Available data >>
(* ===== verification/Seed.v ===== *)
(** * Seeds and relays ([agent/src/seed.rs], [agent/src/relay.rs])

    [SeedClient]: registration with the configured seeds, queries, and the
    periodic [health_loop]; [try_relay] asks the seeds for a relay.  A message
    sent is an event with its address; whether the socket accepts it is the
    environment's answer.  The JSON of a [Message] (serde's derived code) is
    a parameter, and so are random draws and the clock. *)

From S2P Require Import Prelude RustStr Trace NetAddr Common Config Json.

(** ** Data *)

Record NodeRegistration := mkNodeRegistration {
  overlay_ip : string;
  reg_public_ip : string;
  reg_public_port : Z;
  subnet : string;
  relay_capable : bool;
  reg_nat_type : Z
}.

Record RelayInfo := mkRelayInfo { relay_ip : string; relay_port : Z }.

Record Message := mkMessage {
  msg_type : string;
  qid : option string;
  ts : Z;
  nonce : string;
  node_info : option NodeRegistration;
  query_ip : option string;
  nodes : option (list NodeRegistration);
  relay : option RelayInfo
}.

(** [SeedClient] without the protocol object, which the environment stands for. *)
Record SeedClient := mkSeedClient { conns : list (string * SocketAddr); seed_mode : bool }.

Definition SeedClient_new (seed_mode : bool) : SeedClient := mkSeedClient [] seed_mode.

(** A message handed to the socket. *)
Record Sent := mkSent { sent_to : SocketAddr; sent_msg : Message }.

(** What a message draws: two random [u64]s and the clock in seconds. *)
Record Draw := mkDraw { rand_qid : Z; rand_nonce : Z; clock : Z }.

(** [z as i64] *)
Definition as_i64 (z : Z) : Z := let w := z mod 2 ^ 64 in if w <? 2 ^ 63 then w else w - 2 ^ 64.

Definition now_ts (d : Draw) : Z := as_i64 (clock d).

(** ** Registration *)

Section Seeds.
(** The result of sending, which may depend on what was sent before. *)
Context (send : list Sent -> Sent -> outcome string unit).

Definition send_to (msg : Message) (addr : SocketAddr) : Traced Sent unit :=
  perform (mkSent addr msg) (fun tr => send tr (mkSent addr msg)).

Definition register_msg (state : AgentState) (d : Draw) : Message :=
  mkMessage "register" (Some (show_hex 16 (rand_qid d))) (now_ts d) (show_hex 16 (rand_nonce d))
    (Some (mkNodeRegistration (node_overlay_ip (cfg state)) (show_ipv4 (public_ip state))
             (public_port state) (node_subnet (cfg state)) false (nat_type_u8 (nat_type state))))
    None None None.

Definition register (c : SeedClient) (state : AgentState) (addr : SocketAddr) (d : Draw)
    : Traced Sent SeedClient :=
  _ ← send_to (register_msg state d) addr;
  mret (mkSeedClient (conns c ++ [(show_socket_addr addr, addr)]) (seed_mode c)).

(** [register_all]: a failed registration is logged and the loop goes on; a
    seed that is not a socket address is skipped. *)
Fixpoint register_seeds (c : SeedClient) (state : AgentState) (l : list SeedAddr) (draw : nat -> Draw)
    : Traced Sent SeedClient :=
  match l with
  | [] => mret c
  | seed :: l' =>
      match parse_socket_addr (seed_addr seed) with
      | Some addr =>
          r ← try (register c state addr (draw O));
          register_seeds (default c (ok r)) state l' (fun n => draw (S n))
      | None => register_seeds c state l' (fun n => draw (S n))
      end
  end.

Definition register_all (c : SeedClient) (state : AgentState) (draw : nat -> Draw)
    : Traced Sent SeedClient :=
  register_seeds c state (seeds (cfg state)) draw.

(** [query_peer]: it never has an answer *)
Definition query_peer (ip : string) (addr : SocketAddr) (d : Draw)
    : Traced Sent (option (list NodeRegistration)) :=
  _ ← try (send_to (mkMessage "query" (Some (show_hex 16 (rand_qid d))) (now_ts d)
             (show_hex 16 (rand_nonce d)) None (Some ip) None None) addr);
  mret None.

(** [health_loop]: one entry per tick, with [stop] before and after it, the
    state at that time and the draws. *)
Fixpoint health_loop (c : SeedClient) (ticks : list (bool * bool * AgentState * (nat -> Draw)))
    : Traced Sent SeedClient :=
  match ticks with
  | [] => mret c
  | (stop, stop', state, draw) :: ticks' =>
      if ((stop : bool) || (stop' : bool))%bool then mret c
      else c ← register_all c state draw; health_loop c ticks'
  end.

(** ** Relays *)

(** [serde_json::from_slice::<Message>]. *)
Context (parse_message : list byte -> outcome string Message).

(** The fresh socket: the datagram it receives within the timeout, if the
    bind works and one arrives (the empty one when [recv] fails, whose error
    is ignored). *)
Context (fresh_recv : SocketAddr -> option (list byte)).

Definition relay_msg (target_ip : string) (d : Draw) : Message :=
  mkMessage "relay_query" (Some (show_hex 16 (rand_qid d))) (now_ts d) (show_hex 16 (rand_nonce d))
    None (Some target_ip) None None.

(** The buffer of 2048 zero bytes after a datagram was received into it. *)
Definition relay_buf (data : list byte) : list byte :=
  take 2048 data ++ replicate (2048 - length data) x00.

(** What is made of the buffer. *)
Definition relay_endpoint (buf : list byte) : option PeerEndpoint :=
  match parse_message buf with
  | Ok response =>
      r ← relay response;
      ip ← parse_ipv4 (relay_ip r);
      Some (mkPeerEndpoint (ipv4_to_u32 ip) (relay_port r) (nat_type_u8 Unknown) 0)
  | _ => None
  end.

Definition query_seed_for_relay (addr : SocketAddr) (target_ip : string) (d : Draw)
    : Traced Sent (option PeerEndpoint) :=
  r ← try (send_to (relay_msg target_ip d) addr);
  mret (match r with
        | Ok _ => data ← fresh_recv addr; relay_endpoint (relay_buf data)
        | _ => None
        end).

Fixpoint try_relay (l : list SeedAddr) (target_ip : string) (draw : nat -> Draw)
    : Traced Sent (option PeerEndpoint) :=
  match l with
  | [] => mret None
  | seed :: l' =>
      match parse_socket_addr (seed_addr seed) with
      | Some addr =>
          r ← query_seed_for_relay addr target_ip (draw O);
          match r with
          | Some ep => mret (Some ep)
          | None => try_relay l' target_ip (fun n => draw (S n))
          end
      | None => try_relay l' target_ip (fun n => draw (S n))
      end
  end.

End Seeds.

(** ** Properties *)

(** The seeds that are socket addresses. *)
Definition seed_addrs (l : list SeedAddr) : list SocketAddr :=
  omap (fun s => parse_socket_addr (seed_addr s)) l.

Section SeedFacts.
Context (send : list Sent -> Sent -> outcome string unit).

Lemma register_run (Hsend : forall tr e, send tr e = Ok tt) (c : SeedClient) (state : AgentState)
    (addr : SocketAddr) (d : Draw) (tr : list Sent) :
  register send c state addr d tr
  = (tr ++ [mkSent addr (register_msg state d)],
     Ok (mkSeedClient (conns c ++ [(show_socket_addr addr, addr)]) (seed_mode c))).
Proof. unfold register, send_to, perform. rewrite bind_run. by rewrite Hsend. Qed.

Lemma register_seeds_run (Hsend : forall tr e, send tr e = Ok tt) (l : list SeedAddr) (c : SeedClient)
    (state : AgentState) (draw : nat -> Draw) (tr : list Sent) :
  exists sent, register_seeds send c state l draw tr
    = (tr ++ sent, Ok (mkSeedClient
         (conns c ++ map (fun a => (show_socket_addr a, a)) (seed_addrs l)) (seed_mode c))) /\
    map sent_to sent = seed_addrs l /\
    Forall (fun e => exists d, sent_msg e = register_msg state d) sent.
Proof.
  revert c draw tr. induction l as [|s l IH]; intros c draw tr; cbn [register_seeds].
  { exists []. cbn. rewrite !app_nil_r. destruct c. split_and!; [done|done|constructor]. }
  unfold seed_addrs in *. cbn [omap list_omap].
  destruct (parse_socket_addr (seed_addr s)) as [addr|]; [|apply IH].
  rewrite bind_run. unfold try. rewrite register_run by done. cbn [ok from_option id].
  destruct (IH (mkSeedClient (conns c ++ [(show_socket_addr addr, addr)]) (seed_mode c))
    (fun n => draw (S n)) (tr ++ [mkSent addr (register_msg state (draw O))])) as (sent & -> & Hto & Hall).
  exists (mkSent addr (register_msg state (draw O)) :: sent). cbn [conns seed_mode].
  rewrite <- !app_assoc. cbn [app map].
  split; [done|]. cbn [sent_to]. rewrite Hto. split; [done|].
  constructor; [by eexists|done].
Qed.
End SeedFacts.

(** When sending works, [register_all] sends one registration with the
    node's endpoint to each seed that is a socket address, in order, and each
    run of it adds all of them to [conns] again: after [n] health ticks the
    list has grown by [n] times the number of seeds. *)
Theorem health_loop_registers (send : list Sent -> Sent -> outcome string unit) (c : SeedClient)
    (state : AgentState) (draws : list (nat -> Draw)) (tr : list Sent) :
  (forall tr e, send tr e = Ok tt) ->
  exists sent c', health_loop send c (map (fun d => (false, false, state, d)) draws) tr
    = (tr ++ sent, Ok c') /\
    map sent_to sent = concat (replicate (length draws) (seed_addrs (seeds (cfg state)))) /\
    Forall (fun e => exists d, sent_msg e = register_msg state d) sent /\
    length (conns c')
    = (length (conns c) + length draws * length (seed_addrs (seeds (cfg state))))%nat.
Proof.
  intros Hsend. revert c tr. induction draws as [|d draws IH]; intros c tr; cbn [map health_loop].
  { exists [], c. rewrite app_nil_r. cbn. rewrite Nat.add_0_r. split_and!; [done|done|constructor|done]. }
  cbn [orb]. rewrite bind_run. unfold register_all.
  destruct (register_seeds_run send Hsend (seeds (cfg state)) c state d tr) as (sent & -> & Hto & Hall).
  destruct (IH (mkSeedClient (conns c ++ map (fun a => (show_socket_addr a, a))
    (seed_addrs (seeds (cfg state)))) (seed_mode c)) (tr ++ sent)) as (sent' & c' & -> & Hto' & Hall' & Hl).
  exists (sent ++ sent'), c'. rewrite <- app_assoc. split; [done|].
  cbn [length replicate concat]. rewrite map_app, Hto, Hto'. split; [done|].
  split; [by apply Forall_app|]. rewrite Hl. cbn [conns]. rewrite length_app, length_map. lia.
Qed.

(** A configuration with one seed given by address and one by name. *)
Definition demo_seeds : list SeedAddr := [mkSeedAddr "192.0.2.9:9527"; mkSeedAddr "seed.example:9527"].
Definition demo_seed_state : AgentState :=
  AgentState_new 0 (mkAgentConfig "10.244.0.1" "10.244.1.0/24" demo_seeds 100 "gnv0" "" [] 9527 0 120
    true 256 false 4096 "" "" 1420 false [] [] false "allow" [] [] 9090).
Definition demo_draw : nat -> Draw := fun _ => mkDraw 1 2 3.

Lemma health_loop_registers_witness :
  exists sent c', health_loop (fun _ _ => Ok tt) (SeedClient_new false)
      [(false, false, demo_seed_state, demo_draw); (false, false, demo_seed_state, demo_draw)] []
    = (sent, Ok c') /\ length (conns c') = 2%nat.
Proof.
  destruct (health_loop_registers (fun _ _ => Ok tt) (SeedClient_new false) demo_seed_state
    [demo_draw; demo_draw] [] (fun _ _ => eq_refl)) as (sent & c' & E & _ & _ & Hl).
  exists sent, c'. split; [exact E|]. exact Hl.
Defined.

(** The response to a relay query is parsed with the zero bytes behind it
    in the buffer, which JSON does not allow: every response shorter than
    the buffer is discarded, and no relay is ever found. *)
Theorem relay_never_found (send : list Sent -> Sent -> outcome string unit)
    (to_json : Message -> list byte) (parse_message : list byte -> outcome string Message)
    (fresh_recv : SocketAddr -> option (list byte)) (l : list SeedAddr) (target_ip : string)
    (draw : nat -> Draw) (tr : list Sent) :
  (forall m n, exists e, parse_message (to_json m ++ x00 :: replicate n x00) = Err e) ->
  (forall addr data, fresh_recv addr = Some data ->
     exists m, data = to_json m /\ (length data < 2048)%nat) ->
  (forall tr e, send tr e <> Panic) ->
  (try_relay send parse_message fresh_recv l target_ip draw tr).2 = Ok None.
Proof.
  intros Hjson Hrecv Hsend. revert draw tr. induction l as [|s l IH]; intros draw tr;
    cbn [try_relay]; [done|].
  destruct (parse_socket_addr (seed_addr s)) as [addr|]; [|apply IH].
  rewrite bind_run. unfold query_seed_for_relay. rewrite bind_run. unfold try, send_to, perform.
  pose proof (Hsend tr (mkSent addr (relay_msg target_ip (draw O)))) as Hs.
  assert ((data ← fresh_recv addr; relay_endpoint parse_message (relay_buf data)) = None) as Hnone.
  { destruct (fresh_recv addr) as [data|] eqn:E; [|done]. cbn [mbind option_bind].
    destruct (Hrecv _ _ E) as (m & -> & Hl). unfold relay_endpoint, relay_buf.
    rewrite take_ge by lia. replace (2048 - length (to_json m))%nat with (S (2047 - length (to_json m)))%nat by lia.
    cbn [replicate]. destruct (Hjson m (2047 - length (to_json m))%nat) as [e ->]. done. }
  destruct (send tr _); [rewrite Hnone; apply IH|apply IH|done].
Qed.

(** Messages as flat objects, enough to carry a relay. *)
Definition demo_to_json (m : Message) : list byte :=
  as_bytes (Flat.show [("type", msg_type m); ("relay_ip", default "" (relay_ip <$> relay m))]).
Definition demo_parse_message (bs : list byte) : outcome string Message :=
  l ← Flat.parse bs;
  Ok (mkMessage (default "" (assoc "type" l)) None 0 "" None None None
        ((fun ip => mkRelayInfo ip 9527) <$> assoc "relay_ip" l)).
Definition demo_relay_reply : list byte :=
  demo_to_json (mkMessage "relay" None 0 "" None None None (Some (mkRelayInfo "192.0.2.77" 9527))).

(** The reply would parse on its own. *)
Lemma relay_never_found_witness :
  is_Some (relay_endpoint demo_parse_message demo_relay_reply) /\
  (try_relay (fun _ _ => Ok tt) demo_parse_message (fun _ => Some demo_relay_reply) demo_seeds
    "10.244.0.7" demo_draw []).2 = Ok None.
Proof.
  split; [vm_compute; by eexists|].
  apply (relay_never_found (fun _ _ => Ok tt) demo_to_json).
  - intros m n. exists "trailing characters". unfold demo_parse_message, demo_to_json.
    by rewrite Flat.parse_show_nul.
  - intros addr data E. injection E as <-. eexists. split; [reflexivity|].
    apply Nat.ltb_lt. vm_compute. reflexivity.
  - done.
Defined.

Task to complete >> In the material above, find the line containing "omap (fun s" and the line containing "exists sent, register_seeds", then write out exactly those two lines and every line between them, and nothing more.

Response to this task >>
  omap (fun s => parse_socket_addr (seed_addr s)) l.

Section SeedFacts.
Context (send : list Sent -> Sent -> outcome string unit).

Lemma register_run (Hsend : forall tr e, send tr e = Ok tt) (c : SeedClient) (state : AgentState)
    (addr : SocketAddr) (d : Draw) (tr : list Sent) :
  register send c state addr d tr
  = (tr ++ [mkSent addr (register_msg state d)],
     Ok (mkSeedClient (conns c ++ [(show_socket_addr addr, addr)]) (seed_mode c))).
Proof. unfold register, send_to, perform. rewrite bind_run. by rewrite Hsend. Qed.

Lemma register_seeds_run (Hsend : forall tr e, send tr e = Ok tt) (l : list SeedAddr) (c : SeedClient)
    (state : AgentState) (draw : nat -> Draw) (tr : list Sent) :
  exists sent, register_seeds send c state l draw tr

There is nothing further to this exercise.